Copy out all lines from the entries below in which "induction" occurs.
[DATA RECORDS]
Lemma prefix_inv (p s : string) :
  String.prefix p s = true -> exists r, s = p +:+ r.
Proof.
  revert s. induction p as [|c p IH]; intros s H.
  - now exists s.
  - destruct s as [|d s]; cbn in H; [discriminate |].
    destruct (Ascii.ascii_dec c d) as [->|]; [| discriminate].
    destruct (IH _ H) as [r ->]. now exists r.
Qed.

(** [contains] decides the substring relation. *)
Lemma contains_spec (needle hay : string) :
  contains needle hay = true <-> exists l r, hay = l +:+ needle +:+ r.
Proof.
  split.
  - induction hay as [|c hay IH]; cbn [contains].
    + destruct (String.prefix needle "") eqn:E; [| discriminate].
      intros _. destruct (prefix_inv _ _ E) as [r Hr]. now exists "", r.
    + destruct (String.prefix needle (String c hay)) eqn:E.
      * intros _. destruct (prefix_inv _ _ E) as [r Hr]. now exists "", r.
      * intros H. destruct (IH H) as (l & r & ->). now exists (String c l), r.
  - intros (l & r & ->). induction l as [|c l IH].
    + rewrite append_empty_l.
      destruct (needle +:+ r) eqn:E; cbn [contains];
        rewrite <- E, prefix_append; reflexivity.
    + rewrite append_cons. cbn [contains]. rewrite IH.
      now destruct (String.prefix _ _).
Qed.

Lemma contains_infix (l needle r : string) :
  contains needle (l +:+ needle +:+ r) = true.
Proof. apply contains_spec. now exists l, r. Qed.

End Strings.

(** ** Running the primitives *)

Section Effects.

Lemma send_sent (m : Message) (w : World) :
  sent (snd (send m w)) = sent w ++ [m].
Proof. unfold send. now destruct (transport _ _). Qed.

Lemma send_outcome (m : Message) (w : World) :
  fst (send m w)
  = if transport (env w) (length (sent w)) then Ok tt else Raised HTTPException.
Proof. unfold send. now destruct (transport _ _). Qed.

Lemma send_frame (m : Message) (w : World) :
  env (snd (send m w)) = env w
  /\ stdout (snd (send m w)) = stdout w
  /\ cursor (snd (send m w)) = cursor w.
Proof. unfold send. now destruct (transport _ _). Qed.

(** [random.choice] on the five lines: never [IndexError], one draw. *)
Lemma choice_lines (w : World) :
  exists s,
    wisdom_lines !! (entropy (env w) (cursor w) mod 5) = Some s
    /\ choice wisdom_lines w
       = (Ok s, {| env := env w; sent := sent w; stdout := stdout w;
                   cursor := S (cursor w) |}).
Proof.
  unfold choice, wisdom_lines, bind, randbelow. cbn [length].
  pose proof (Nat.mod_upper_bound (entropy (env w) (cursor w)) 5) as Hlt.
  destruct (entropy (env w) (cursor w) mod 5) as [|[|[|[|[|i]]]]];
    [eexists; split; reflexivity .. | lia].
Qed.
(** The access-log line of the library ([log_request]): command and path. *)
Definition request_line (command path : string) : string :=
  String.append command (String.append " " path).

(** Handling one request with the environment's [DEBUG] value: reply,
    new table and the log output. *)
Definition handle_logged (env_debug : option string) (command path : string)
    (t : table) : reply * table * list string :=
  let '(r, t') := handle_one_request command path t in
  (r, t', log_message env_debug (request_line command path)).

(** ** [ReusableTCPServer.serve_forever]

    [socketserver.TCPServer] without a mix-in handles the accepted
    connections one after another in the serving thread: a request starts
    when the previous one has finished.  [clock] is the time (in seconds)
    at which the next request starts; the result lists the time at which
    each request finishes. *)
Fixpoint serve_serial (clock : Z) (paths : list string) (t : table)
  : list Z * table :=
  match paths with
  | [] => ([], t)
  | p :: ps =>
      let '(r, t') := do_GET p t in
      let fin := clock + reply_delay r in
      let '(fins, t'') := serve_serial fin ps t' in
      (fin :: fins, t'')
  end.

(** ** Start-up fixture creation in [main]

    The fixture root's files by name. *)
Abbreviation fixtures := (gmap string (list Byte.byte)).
[/DATA RECORDS]
> **WRITTEN RESPONSE**:
  revert s. induction p as [|c p IH]; intros s H.
  - induction hay as [|c hay IH]; cbn [contains].
  - intros (l & r & ->). induction l as [|c l IH].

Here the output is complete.